The ordinance is being enacted to link the traditional practice with an established ordinance.
Approval was also given to a supplemental appropriation ordinance changing a part-time position at the Eureka Springs Library to a full-time position. Of the county's three libraries, Eureka Springs was the only one with only one full-time employee.
Jean Elderwind, of the Carroll-Madison library system and the board of the Carnegie Library in Eureka Springs, said the funding for the full-time position resulted from prudent money management in taking care of repairs to the building and a $3,600 grant for equipment from the Bill and Melinda Gates Foundation.
JPs approved a resolution authorizing the county judge to apply for a County Fair Grounds Grant through the Arkansas Rural Development Commission.
There has been $1,200 in cash raised as a local match for constructing a horse barn at the fairgrounds.
Republican candidate for county judge Richard Williams questioned inclusion of cable television and telephone service for prisoners in the new detention center under construction on Hailey Road in Berryville. He wondered if television might distract jailers from monitoring prisoners.
Sheriff Chuck Medford stated that television privileges as a means of discipline was a "great way" to control prisoners. Television and telephones would only be in a dayroom, and telephone service is strictly one-way collect, with the county getting a rebate for their use. "It's not for convenience," Medford said, adding that no television will be available for employees.
It was also noted that the Supreme Court has ruled in favor of cable access for prisoners.
Botelho reported that Holly Smith of the circuit judge's office has been appointed to represent county employees on the county facilities commission; and that JP Ken Drezinski has been appointed to represent Carroll County on the board of the Office of Human Concern.
The judge also reported on various classes for grader operators scheduled this fall by the state. A grader operator certification class will be conduced Oct. 6-7 in Warren; and, locally, classes, open to public works department employees of cities within the county, will include off-road truck operation safety Oct. 21-22, and shop safety certification on Nov. 4.

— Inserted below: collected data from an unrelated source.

(* ===== verification/SymIntern.v ===== *)
(** * Interning: what the table holds afterwards, on every path *)

From S2P Require Import Prelude Hash HashProofs Arena Sym SymRing SymInv SymGrow SymSegs.
Local Open Scope Z_scope.

Definition segments_of (s : name) : list name := default [] (ref_segments s).
(** The names of [ps] that have no symbol, repetitions included. *)
Definition missing (l : list (option name)) (ps : list name) : list name := filter (λ p, Some p ∉ l) ps.

Lemma found_neg l s r : found l s r → r < 0 ↔ Some s ∉ l.
Proof.
  intros [[-> Hn]|Hr].
  - split; [done|lia].
  - pose proof (zget_Some _ _ _ Hr). split; [lia|]. intros Hn. by apply zget_elem in Hr.
Qed.
Lemma missing_cons l p ps : missing l (p :: ps) = if bool_decide (Some p ∉ l) then p :: missing l ps else missing l ps.
Proof. unfold missing. rewrite filter_cons. by case_decide; case_bool_decide. Qed.
Lemma zlen_missing l ps : zlen (missing l ps) ≤ zlen ps.
Proof.
  induction ps as [|p ps IH]; [done|]. rewrite missing_cons. case_bool_decide; rewrite ?zlen_cons; lia.
Qed.
Lemma bytes_upper len : 0 ≤ len < MAX_OBJECT → ray_sym_bytes_upper len = str_block len.
Proof.
  unfold MAX_OBJECT. intros Hl. unfold ray_sym_bytes_upper, str_block. destruct (len <? 7); [done|].
  rewrite wrap_id, land_align by (unfold in_u; lia). done.
Qed.
Lemma segs_bytes_block n : 0 ≤ n ≤ 255 → segs_bytes n = block (n * 8) ∧ 0 ≤ segs_bytes n < 2 ^ 32.
Proof.
  intros Hn. unfold segs_bytes, block. split; [done|]. rewrite wrap_id, land_align by (unfold in_u; lia).
  Z.to_euclidean_division_equations. lia.
Qed.
Lemma piece_bound s ps : ref_segments s = Some ps → zlen s < MAX_NAME →
  Forall (λ p, ref_segments p = None ∧ zlen p < MAX_NAME) ps.
Proof.
  intros [-> _]%ref_segments_pieces Hs. eapply Forall_impl; [apply pieces_plain|]. intros p [Hp Hl]. split; [done|lia].
Qed.

Section intern.
Context `{SysMem}.
Implicit Types (t : sym_table).

Lemma new_descs_missing l ds ps : Forall2 (desc_ok l) ds ps → zlen (new_descs ds) = zlen (missing l ps).
Proof.
  induction 1 as [|d p ds ps (Hn & Hh & Hf) _ IH]; [done|]. rewrite missing_cons. unfold new_descs in *. cbn.
  apply found_neg in Hf. rewrite (bool_decide_ext (Some p ∉ l) (d_id d < 0)) by tauto.
  case_bool_decide; destruct (Z.ltb_spec (d_id d) 0); rewrite ?zlen_cons; lia.
Qed.
Lemma new_seg_bytes_bound ds ps l : Forall2 (desc_ok l) ds ps → Forall (λ p, zlen p < MAX_NAME) ps →
  0 ≤ new_seg_bytes ds ≤ zlen ps * (MAX_NAME + 128).
Proof.
  unfold new_seg_bytes, new_descs. induction 1 as [|d p ds ps (Hn & _ & _) _ IH]; intros Hf; [done|].
  inversion Hf as [|? ? Hp Hf']; subst. specialize (IH Hf'). rewrite zlen_cons. cbn [List.filter].
  unfold MAX_NAME in *. destruct (d_id d <? 0); [|lia]. cbn [map]. unfold zsum in *. cbn [foldr].
  pose proof (zlen_nonneg (d_name d)).
  rewrite bytes_upper by (unfold MAX_OBJECT; lia). pose proof (str_block_bounds (zlen (d_name d))). lia.
Qed.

JP Joe Mills reported regarding a recent meeting of the Association of Arkansas Counties, in which amendments extending term limits for state legislators, and authorizing $5 million for Super Project Funds to encourage a major industry employing at least 500 workers to be established in the state, were encouraged.
Mills also produced a plaque from AAC recognizing Carroll County for the fourth year straight for a spotless safety program.